Input »
(* ===== verification/TraceSorterExtract.v ===== *)
(** * What the sorter extracts

    The invariant of a [TraceSorter], the rounds of an extraction, and what any
    sequence of pushes, flushes, reads and extractions hands to the parsers. *)

From stdpp Require Import sorting.
From S2P Require Import Prelude BumpAllocator TraceTokenBuffer TraceSorter.

Section Extract.
Context `{TokenEnv}.
Implicit Type s : TraceSorter.

(** The statistics after some calls of parsers. *)
Definition stat_step (st : Z * Z) (p : Parsed) : Z * Z :=
  (Z.max st.1 (ts (p_event p)), st.2 + (if ts (p_event p) <? st.1 then 1 else 0)).

(** The sorter after calls of parsers that left buffer [b]. *)
Definition emit s (ps : list Parsed) (b : TraceTokenBuffer) : TraceSorter :=
  let st := fold_left stat_step ps (latest_pushed_event_ts_ s, sorter_push_event_out_of_order s) in
  mkSorter (sorter_data_by_machine_ s) (sorting_mode_ s) b (alloc_id_for_extraction_ s) (flushes_since_extraction_ s) (append_max_ts_ s)
    (bypass_next_stage_for_testing_ s) st.1 (use_slow_sorting_ s) st.2 (parsed s ++ ps).

Lemma emit_nil s : emit s [] (token_buffer_ s) = s.
Proof. destruct s. unfold emit. cbn. by rewrite app_nil_r. Qed.

Lemma emit_emit s ps ps' b b' : emit (emit s ps b) ps' b' = emit s (ps ++ ps') b'.
Proof. unfold emit. cbn. rewrite fold_left_app, app_assoc. destruct (fold_left stat_step ps _). done. Qed.

Section Ok.
Context (total : Z) (Ht : total < 2 ^ 42) (seen : list (nat * Z)) (hist : gmap AllocId Token) (limit : AllocId) (Hlimit : 0 <= limit.2 < 65536).

(** The token that an event stands for is in the buffer. *)
Definition waiting (live : gmap AllocId Token) (e : TimestampedEvent) : Prop :=
  exists t, live !! ev_id e = Some t /\ token_type t = event_type e /\ token_ok t.

Lemma MaybeExtractEvent_ok s live m e t : bypass_next_stage_for_testing_ s = false -> tb_ok total seen (token_buffer_ s) live ->
  live !! ev_id e = Some t -> token_type t = event_type e -> token_ok t ->
  exists b', MaybeExtractEvent s m 0 e = Some (emit s [mkParsed m e (stored_token t)] b') /\ tb_ok total seen b' (delete (ev_id e) live) /\
    past_pos (allocator_ b') = past_pos (allocator_ (token_buffer_ s)).
Proof.
  intros Hby Hb Hl Htype Hok. destruct (Extract_token_ok total ltac:(lia) seen _ live _ t Hb Hl Hok) as (b' & He & Hb' & Hp).
  exists b'. split; [|done]. unfold MaybeExtractEvent. cbn [bypass_next_stage_for_testing_ set_pushed]. rewrite Hby. cbn [Nat.eqb].
  unfold ParseTracePacket. cbn [token_buffer_ set_pushed]. rewrite <- Htype, He. done.
Qed.

Definition take_ids (live : gmap AllocId Token) (es : list TimestampedEvent) : gmap AllocId Token := foldl (fun l e => delete (ev_id e) l) live es.

Lemma take_ids_lookup es : forall live id t, take_ids live es !! id = Some t <-> live !! id = Some t /\ id ∉ ev_id <$> es.
Proof.
  induction es as [|e es IH]; intros live id t; cbn; [split; [intros ?; split; [done|apply not_elem_of_nil]|by intros []]|].
  rewrite IH, lookup_delete_Some, not_elem_of_cons. naive_solver.
Qed.

(** Which event stops the loop. *)
Definition stops (min_ts1 : Z) (e : TimestampedEvent) : Prop := id_geb (ev_id e) limit = true \/ min_ts1 < ts e.

Lemma extract_loop_ok m min1 es : forall s live num, bypass_next_stage_for_testing_ s = false -> tb_ok total seen (token_buffer_ s) live ->
  Forall (waiting live) es -> NoDup (ev_id <$> es) -> (0 < num)%nat \/ (forall e, head es = Some e -> ts e <= min1) ->
  exists n ps b', extract_loop s m 0 es limit min1 num = Some (emit s ps b', (num + n)%nat) /\ (n <= length es)%nat /\
    tb_ok total seen b' (take_ids live (take n es)) /\ past_pos (allocator_ b') = past_pos (allocator_ (token_buffer_ s)) /\
    Forall2 (fun e p => exists t, live !! ev_id e = Some t /\ p = mkParsed m e (stored_token t)) (take n es) ps /\
    Forall (fun e => ~ stops min1 e) (take n es) /\ (forall e, head (drop n es) = Some e -> stops min1 e).
Proof.
  induction es as [|e es IH]; intros s live num Hby Hb Hw Hnd Hnum; cbn [extract_loop].
  { exists 0%nat, [], (token_buffer_ s). rewrite emit_nil, Nat.add_0_r. split_and!; try done; constructor. }
  assert (Hstop : stops min1 e -> exists n ps b', Some (s, num) = Some (emit s ps b', (num + n)%nat) /\ (n <= length (e :: es))%nat /\
    tb_ok total seen b' (take_ids live (take n (e :: es))) /\ past_pos (allocator_ b') = past_pos (allocator_ (token_buffer_ s)) /\
    Forall2 (fun e p => exists t, live !! ev_id e = Some t /\ p = mkParsed m e (stored_token t)) (take n (e :: es)) ps /\
    Forall (fun e => ~ stops min1 e) (take n (e :: es)) /\ (forall x, head (drop n (e :: es)) = Some x -> stops min1 x)).
  { intros Hst. exists 0%nat, [], (token_buffer_ s). rewrite emit_nil, Nat.add_0_r. split_and!; try done; try (cbn; lia); try (by constructor). by intros x [= <-]. }
  destruct (id_geb (ev_id e) limit) eqn:Eid; [apply Hstop; by left|]. destruct (Z.ltb_spec min1 (ts e)) as [Hlt|Hge].
  { destruct (Nat.ltb_spec 0 num) as [|H0]; [apply Hstop; by right|]. destruct Hnum as [|Hnum]; [lia|]. specialize (Hnum e eq_refl). lia. }
  apply Forall_cons in Hw as [(t & Hl & Htype & Hok) Hw]. cbn in Hnd. apply NoDup_cons in Hnd as [Hni Hnd].
  destruct (MaybeExtractEvent_ok s live m e t Hby Hb Hl Htype Hok) as (b1 & -> & Hb1 & Hp1). cbn [mbind option_bind].
  destruct (IH (emit s [mkParsed m e (stored_token t)] b1) (delete (ev_id e) live) (S num)) as (n & ps & b' & -> & Hn & Hb' & Hp' & Hps & Hns & Hhd);
    [done|done| |done|left; lia|].
  { rewrite Forall_forall in *. intros x Hx. destruct (Hw x Hx) as (tx & Hlx & ?). exists tx. split; [|done]. rewrite lookup_delete_ne; [done|].
    intros Heq. apply Hni. rewrite Heq. by apply list_elem_of_fmap_2. }
  rewrite emit_emit. exists (S n), (mkParsed m e (stored_token t) :: ps), b'. cbn [app take drop length]. split_and!.
  - by rewrite Nat.add_succ_r.
  - lia.
  - done.
  - by rewrite Hp'.
  - constructor; [by exists t|]. eapply Forall2_impl; [exact Hps|]. intros x p (tx & Hlx & ->). exists tx. split; [|done]. by apply lookup_delete_Some in Hlx as [_ ?].
  - constructor; [|done]. intros [Hs|Hs]; [congruence|lia].
  - done.
Qed.
Lemma select_step_ok : exists ws', select_step mask i (ws, e / 64, e mod 64) = Some (ws', e' / 64, e' mod 64) /\
  words_ok ws' /\ vlen ws' = vlen ws /\
  (forall k, 0 <= k < e' -> bit ws' k = if k <? e then bit ws k else lbit X (k - e)) /\
  (forall j, i < j -> vec_get ws' j = vec_get ws j) /\
  (e' mod 64 <> 0 -> forall w, vec_get ws' (e' / 64) = Some w -> w < 2 ^ (e' mod 64)).
Proof using All.
  destruct x_ok as (Hcur64 & Hx & HX & Hp & Hxp). destruct step_first as (ws1 & Hrun & Hch).
  unfold select_step. rewrite (proj2 (Z.ltb_lt _ _)), Hcur by divlia. runs. rewrite Hm. runs.
  rewrite Pext_ok, <- Xdef by done. runs. rewrite Hrun. runs.
  rewrite (u32_id (e mod 64 + _)) by (unfold is_u32; divlia).
  assert (e / 64 + (if 64 <=? e mod 64 + popcount m then 1 else 0) = e' / 64) as ->.
  { destruct (Z.leb_spec 64 (e mod 64 + popcount m)); divlia. }
  replace ((e mod 64 + popcount m) mod 64) with (e' mod 64) by (divlia).
  pose proof Hch as (Hok1 & Hl1 & Hb1).
  assert (e' <= 64 * (i + 1)) as He' by lia.
  assert (forall j, j <> e / 64 -> vec_get ws1 j = vec_get ws j) as Hother.
  { intros j Hj. unfold update_word in Hrun. destruct (vec_get ws (e / 64)); [|done]. revert Hrun. runs. intros Hrun.
    rewrite vec_set_some in Hrun by (unfold vlen in *; divlia). injection Hrun as <-.
    destruct (decide (0 <= j)); [|unfold vec_get; rewrite (proj2 (Z.leb_gt _ _)) by lia; done].
    rewrite vec_get_insert by (unfold vlen in *; divlia). rewrite (proj2 (Z.eqb_neq _ _)) by done. done. }
  destruct (Z.ltb_spec 64 (e mod 64 + popcount m)) as [Hspill|Hno].
  - rewrite (u32_id (popcount m - _)) by (unfold is_u32; divlia).
    replace (popcount m - e' mod 64) with (64 - e mod 64) by (divlia).
    rewrite vec_set_some by (unfold vlen in *; divlia). runs. eexists. split; [done|].
    assert (is_u64 (x >> (64 - e mod 64))) as Hhi by (apply u64_shiftr; [divlia|done]).
    assert (0 <= e' / 64 < vlen ws1 /\ e' / 64 = e / 64 + 1) as [Hin Hnext] by (unfold vlen in *; divlia).
    split; [by apply Forall_insert|]. split; [rewrite vlen_insert; unfold vlen in *; lia|]. split_and!.
    + intros k Hk. unfold bit. destruct (decide (k / 64 = e' / 64)) as [Hq|Hq].
      * rewrite Hq, list_lookup_insert_eq by (unfold vlen in *; lia). simpl. rewrite Z.shiftr_spec by divlia.
        rewrite (proj2 (Z.ltb_ge k e)) by divlia. rewrite testbit_zb by divlia. f_equal. divlia.
      * rewrite list_lookup_insert_ne by divlia. fold (bit ws1 k). rewrite Hb1 by lia.
        fold (bit ws k). destruct (Z.eqb_spec (k / 64) (e / 64)).
        -- destruct (Z.ltb_spec k e); [done|]. apply testbit_zb. lia.
        -- rewrite (proj2 (Z.ltb_lt k e)); [done|]. divlia.
    + intros j Hj. rewrite vec_get_insert by (divlia).
      rewrite (proj2 (Z.eqb_neq _ _)) by (divlia). apply Hother. divlia.
    + intros _ w Hw. rewrite vec_get_insert, Z.eqb_refl in Hw by lia. injection Hw as <-.
      rewrite shiftr_div by divlia. pose proof (pow2_pos (64 - e mod 64) ltac:(divlia)).
      apply Z.div_lt_upper_bound; [done|]. rewrite <- Z.pow_add_r by (divlia).
      replace (64 - e mod 64 + e' mod 64) with (popcount m) by (divlia). done.
  - runs. exists ws1. split; [done|]. split; [done|]. split; [unfold vlen in *; lia|]. split_and!.
    + intros k Hk. rewrite Hb1 by lia. destruct (Z.eqb_spec (k / 64) (e / 64)).
      * destruct (Z.ltb_spec k e); [done|]. apply testbit_zb. lia.
      * rewrite (proj2 (Z.ltb_lt k e)); [done|]. divlia.
    + intros j Hj. apply Hother. divlia.
    + intros Hne w Hw. assert (e' / 64 = e / 64) as Hsame by (divlia). rewrite Hsame in Hw.
      pose proof (proj1 (vec_get_lookup _ _ _) Hw) as [_ Hw']. pose proof (Forall_lookup_1 _ _ _ _ Hok1 Hw') as Hw64.
      apply small_of_bits; [divlia|done|]. intros j Hj. rewrite <- (bit_word ws1 (e / 64) w) by (done || divlia).
      rewrite Hb1 by divlia. rewrite (proj2 (Z.eqb_eq _ _)) by divlia.
      rewrite (proj2 (Z.ltb_ge _ _)) by (divlia). rewrite testbit_zb by (divlia).
      apply lbit_beyond. rewrite HX. divlia.
Qed.
End Step.

(** ** The loop *)

Lemma take_wsbits_S ws i w : vec_get ws i = Some w ->
  take (64 * Z.to_nat (i + 1)) (wsbits ws) = take (64 * Z.to_nat i) (wsbits ws) ++ wbits w.
Proof.
  intros [Hi Hw]%vec_get_lookup. rewrite <- !wsbits_take. replace (Z.to_nat (i + 1)) with (S (Z.to_nat i)) by lia.
  rewrite (take_S_r _ _ _ Hw), wsbits_app. cbn [wsbits]. rewrite app_nil_r. done.
Qed.

Section Loop.
Context (ws0 mask : list Z) (n : Z).
Context (Hok0 : words_ok ws0) (Hokm : words_ok mask) (Hn : 0 <= n <= vlen ws0) (Hnm : n <= vlen mask).
Let mtake i := take (64 * Z.to_nat i) (wsbits mask).
Let eof i := ctrue (mtake i).
Let Eof i := ext (take (64 * Z.to_nat i) (wsbits ws0)) (mtake i).

Local Lemma take_lengths i : 0 <= i <= n -> length (take (64 * Z.to_nat i) (wsbits ws0)) = length (mtake i) /\ vlen (mtake i) = 64 * i.
Proof using Hn Hnm.
  intros Hi. unfold mtake, vlen in *. rewrite !length_take, !length_wsbits. lia.
Qed.
(** ** The indices of the set bits *)

Lemma set_indices_app l m off : set_indices off (l ++ m) = set_indices off l ++ set_indices (off + vlen l) m.
Proof.
  revert off. induction l as [|x l IH]; intros off; [change (vlen []) with 0; rewrite Z.add_0_r; done|].
  unfold vlen in *. cbn [app set_indices length]. rewrite !IH.
  replace (off + 1 + Z.of_nat (length l)) with (off + Z.of_nat (S (length l))) by lia. destruct x; done.
Qed.

Lemma set_indices_false n off : set_indices off (replicate n false) = [].
Proof. revert off. induction n as [|n IH]; intros off; [done|]. cbn [replicate set_indices]. apply IH. Qed.

Lemma length_set_indices l off : Z.of_nat (length (set_indices off l)) = ctrue l.
Proof.
  revert off. induction l as [|[] l IH]; intros off; cbn [set_indices ctrue]; simpl Z.b2z; [done| |].
  - simpl length. rewrite Nat2Z.inj_succ, IH. lia.
  - rewrite IH. lia.
Qed.

Lemma vec_set_app (done_ todo : list Z) x y : vec_set (done_ ++ x :: todo) (vlen done_) y = Some ((done_ ++ [y]) ++ todo).
Proof.
  unfold vlen. rewrite vec_set_some by (rewrite length_app; simpl; lia). rewrite Nat2Z.id.
  replace (length done_) with (length done_ + 0)%nat by lia. rewrite insert_app_r, <- app_assoc. done.
Qed.

(** The positions of one word are added to the result. *)
Lemma indices_in_word_ok m : forall fuel p i done_ todo,
  0 <= p -> p + vlen m <= 64 -> ctrue m <= Z.of_nat fuel -> ctrue m <= vlen todo -> 0 <= i -> i + p + vlen m < 2 ^ 32 ->
  vlen done_ + vlen todo < 2 ^ 32 ->
  indices_in_word fuel (2 ^ p * zb m) i (done_ ++ todo) (vlen done_) =
  Some ((done_ ++ set_indices (i + p) m) ++ drop (Z.to_nat (ctrue m)) todo, vlen done_ + ctrue m).
Proof.
  induction m as [|x m IH]; intros fuel p i done_ todo Hp Hm Hf Ht Hi Hmax Hlen.
  - cbn [zb set_indices ctrue]. rewrite Z.mul_0_r, app_nil_r, Z.add_0_r. destruct fuel; done.
  - assert (vlen (x :: m) = vlen m + 1) as Hvm by (unfold vlen; simpl length; lia).
    pose proof (mask_bound (x :: m) p Hp ltac:(unfold vlen in *; lia)) as Hb. pose proof (zb_bounds m). pose proof (ctrue_bounds m).
    pose proof (pow2_pos p Hp) as Hpp. assert (2 ^ (p + 1) = 2 * 2 ^ p) as Hp1 by (rewrite Z.pow_add_r by lia; lia).
    destruct x; cbn [zb set_indices ctrue] in *; simpl Z.b2z in *.
    + destruct fuel as [|fuel]; [lia|]. destruct todo as [|y todo]; [unfold vlen in Ht; simpl in Ht; lia|].
      cbn [indices_in_word]. rewrite (proj2 (Z.eqb_neq _ 0)) by nia. rewrite vec_set_app. runs.
      rewrite clear_lowest_bit, Tzcnt_low by lia. rewrite (u32_id (i + p)) by (unfold is_u32, vlen in *; lia).
      assert (vlen (y :: todo) = vlen todo + 1) as Hvt by (unfold vlen; simpl length; lia).
      assert (vlen (done_ ++ [i + p]) = vlen done_ + 1) as Hvd by (unfold vlen; rewrite length_app; simpl; lia).
      rewrite (u32_id (vlen done_ + 1)) by (unfold is_u32, vlen in *; lia). rewrite <- Hvd, IH by lia.
      rewrite Hvd, <- app_assoc. replace (Z.to_nat (1 + ctrue m)) with (S (Z.to_nat (ctrue m))) by lia.
      cbn [drop app]. rewrite <- !app_assoc. cbn [app]. rewrite (Z.add_assoc i p 1). do 2 f_equal. lia.
    + replace (2 ^ p * (0 + 2 * zb m)) with (2 ^ (p + 1) * zb m) by lia. rewrite IH by lia.
      rewrite Z.add_assoc. done.
Qed.

Lemma vlen_wbits w : vlen (wbits w) = 64.
Proof. unfold vlen. rewrite length_wbits. done. Qed.

Lemma indices_of_word w i done_ todo : is_u64 w -> ctrue (wbits w) <= vlen todo -> 0 <= i < 2 ^ 32 - 64 ->
  vlen done_ + vlen todo < 2 ^ 32 ->
  indices_in_word (Z.to_nat (popcount w)) w i (done_ ++ todo) (vlen done_) =
  Some ((done_ ++ set_indices i (wbits w)) ++ drop (Z.to_nat (ctrue (wbits w))) todo, vlen done_ + ctrue (wbits w)).
Proof.
  intros Hw Ht Hi Hl. pose proof (ctrue_bounds (wbits w)) as Hc. pose proof (vlen_wbits w) as Hv. unfold vlen in Hv.
  pose proof (indices_in_word_ok (wbits w) (Z.to_nat (popcount w)) 0 i done_ todo) as Hin.
  rewrite zb_wbits, Z.mul_1_l, Z.add_0_r in Hin by done. apply Hin; rewrite ?vlen_wbits, ?popcount_ctrue; lia.
Qed.

Lemma indices_loop_ok b l : rep b l -> forall fuel j done_ todo,
  0 <= j -> j + Z.of_nat fuel = (vlen l + 63) / 64 -> ctrue (wsbits (take fuel (drop (Z.to_nat j) (words_ b)))) <= vlen todo ->
  vlen done_ + vlen todo < 2 ^ 32 ->
  indices_loop fuel b (64 * j) (done_ ++ todo) (vlen done_) =
  Some (done_ ++ set_indices (64 * j) (wsbits (take fuel (drop (Z.to_nat j) (words_ b)))) ++
        drop (Z.to_nat (ctrue (wsbits (take fuel (drop (Z.to_nat j) (words_ b)))))) todo).
Proof.
  intros H. pose proof H as [Hs Hm [Hok Hlen _] _]. unfold kMaxSize in Hm.
  induction fuel as [|fuel IH]; intros j done_ todo Hj Hn Hc Hl; cbn [indices_loop]; rewrite Hs.
  - rewrite (proj2 (Z.ltb_ge _ _)) by divlia. cbn [take wsbits set_indices]. done.
  - rewrite (proj2 (Z.ltb_lt _ _)) by divlia. unfold kBitsInWord. rewrite (Z.mul_comm 64 j), Z.div_mul, <- (Z.mul_comm 64 j) by lia.
    destruct (vec_get_some (words_ b) j) as [w Hw]; [unfold vlen, blocks in *; divlia|]. rewrite Hw. runs.
    pose proof (proj1 (vec_get_lookup _ _ _) Hw) as [_ Hw']. pose proof (Forall_lookup_1 _ _ _ _ Hok Hw') as Hw64.
    assert (take (S fuel) (drop (Z.to_nat j) (words_ b)) = w :: take fuel (drop (Z.to_nat (j + 1)) (words_ b))) as Ht.
    { rewrite (drop_S _ _ _ Hw'). replace (Z.to_nat (j + 1)) with (S (Z.to_nat j)) by lia. done. }
    rewrite Ht in *. cbn [wsbits] in *. rewrite ctrue_app, set_indices_app in *.
    pose proof (vlen_wbits w) as Hv64. pose proof (ctrue_bounds (wbits w)) as Hcw. fold (vlen (wbits w)) in Hcw.
    set (rest := wsbits _) in *. pose proof (ctrue_bounds rest) as Hcr.
    rewrite indices_of_word by (done || lia || divlia). runs. clear Ht.
    generalize dependent (wbits w). intros bw Hc Hv64 Hcw.
    rewrite (u32_id (64 * j + 64)) by (unfold is_u32; divlia).
    replace (64 * j + 64) with (64 * (j + 1)) by lia.
    assert (vlen (set_indices (64 * j) (bw)) = ctrue (bw)) as Hsi by (unfold vlen; rewrite length_set_indices; reflexivity).
    assert (vlen (drop (Z.to_nat (ctrue (bw))) todo) = vlen todo - ctrue (bw)) as Hd
      by (unfold vlen in *; rewrite length_drop; lia).
    replace (vlen done_ + ctrue (bw)) with (vlen (done_ ++ set_indices (64 * j) (bw))) by (rewrite vlen_app; lia).
    rewrite IH; [|lia|lia|fold rest; rewrite Hd; lia|rewrite vlen_app; lia]. rewrite Hv64, drop_drop, <- !app_assoc.
    replace (64 * j + 64) with (64 * (j + 1)) by lia. do 5 f_equal. fold rest. lia.
Qed.
Lemma not_locked_when_absent p w :
  w_fs w !! fs_key (w_os w) p = None -> locked_by_attribute p w = false.
Proof. unfold locked_by_attribute. intros ->. destruct (w_os w); reflexivity. Qed.

Lemma safe_replace_quiet self src dst w f :
  w_faults w = [] -> w_fs w !! fs_key (w_os w) src = Some f ->
  fs_key (w_os w) src <> fs_key (w_os w) dst ->
  locked_by_attribute dst w = false ->
  exists w',
    _safe_replace self src dst w = (true, w') /\
    w_faults w' = [] /\ w_os w' = w_os w /\ w_log w' = w_log w /\
    w_fs w' = <[fs_key (w_os w) dst := f]>
                (delete (fs_key (w_os w) src) (delete (fs_key (w_os w) dst) (w_fs w))) /\
    count is_sleep (drop (List.length (w_trace w)) (w_trace w')) = O.
Proof.
  intros Hq Hs Hne Hlock.
  unfold _safe_replace. change (range 5) with (0 :: map Z.of_nat (seq 1 4)).
  cbn [safe_replace_from].
  unfold replace_attempt, bind at 1, path_exists.
  destruct (os_path_exists dst w) eqn:Ex.
  - apply os_path_exists_lookup in Ex. destruct Ex as [fd Ed].
    unfold bind. rewrite (os_remove_quiet dst w fd Hq Ed Hlock).
    rewrite (os_replace_quiet src dst _ f); simpl;
      [ | reflexivity | rewrite lookup_delete_ne by congruence; exact Hs
        | apply not_locked_when_absent; simpl; apply lookup_delete_eq ].
    eexists. split; [reflexivity | ]. simpl.
    repeat split.
    rewrite <- app_assoc, drop_app_length. reflexivity.
  - assert (Ed : w_fs w !! fs_key (w_os w) dst = None).
    { destruct (w_fs w !! fs_key (w_os w) dst) eqn:E; [ | reflexivity].
      assert (os_path_exists dst w = true) by (apply os_path_exists_lookup; rewrite E; eauto).
      congruence. }
    unfold bind, ret. rewrite (os_replace_quiet src dst w f Hq Hs Hlock).
    eexists. split; [reflexivity | ]. simpl.
    repeat split.
    + rewrite (delete_id (w_fs w) _ Ed). reflexivity.
    + rewrite drop_app_length. reflexivity.
Qed.

Lemma delete_original_quiet a rest path w f :
  w_faults w = [] -> w_fs w !! fs_key (w_os w) path = Some f ->
  locked_by_attribute path w = false ->
  delete_original (a :: rest) path w =
    World (w_os w) (delete (fs_key (w_os w) path) (w_fs w)) []
          (w_trace w ++ [EvRemove path]) (w_log w ++ [LogDeleted path]).
Proof.
  intros Hq Hf Hlock. cbn [delete_original].
  assert (Ex : os_path_exists path w = true) by (apply os_path_exists_lookup; rewrite Hf; eauto).
  rewrite Ex, (os_remove_quiet path w f Hq Hf Hlock). reflexivity.
Qed.

Lemma remove_tmp_absent tmp : forall attempts w,
  w_fs w !! fs_key (w_os w) tmp = None -> remove_tmp attempts tmp w = w.
Proof.
  induction attempts as [ | a rest IH]; intros w Hn; [reflexivity | ].
  cbn [remove_tmp].
  assert (Ex : os_path_exists tmp w = false).
  { destruct (os_path_exists tmp w) eqn:E; [ | reflexivity].
    apply os_path_exists_lookup in E. rewrite Hn in E. destruct E; discriminate. }
  rewrite Ex. apply IH, Hn.
Qed.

What the exercise asks » Which lines above run from the one containing "assert (os_path_exists dst" down to the one containing "assert (Ex : os_path_exists tmp w = false)."? Repeat exactly those, both ends included, and nothing else.

Task solution »
      assert (os_path_exists dst w = true) by (apply os_path_exists_lookup; rewrite E; eauto).
      congruence. }
    unfold bind, ret. rewrite (os_replace_quiet src dst w f Hq Hs Hlock).
    eexists. split; [reflexivity | ]. simpl.
    repeat split.
    + rewrite (delete_id (w_fs w) _ Ed). reflexivity.
    + rewrite drop_app_length. reflexivity.
Qed.

Lemma delete_original_quiet a rest path w f :
  w_faults w = [] -> w_fs w !! fs_key (w_os w) path = Some f ->
  locked_by_attribute path w = false ->
  delete_original (a :: rest) path w =
    World (w_os w) (delete (fs_key (w_os w) path) (w_fs w)) []
          (w_trace w ++ [EvRemove path]) (w_log w ++ [LogDeleted path]).
Proof.
  intros Hq Hf Hlock. cbn [delete_original].
  assert (Ex : os_path_exists path w = true) by (apply os_path_exists_lookup; rewrite Hf; eauto).
  rewrite Ex, (os_remove_quiet path w f Hq Hf Hlock). reflexivity.
Qed.

Lemma remove_tmp_absent tmp : forall attempts w,
  w_fs w !! fs_key (w_os w) tmp = None -> remove_tmp attempts tmp w = w.
Proof.
  induction attempts as [ | a rest IH]; intros w Hn; [reflexivity | ].
  cbn [remove_tmp].
  assert (Ex : os_path_exists tmp w = false).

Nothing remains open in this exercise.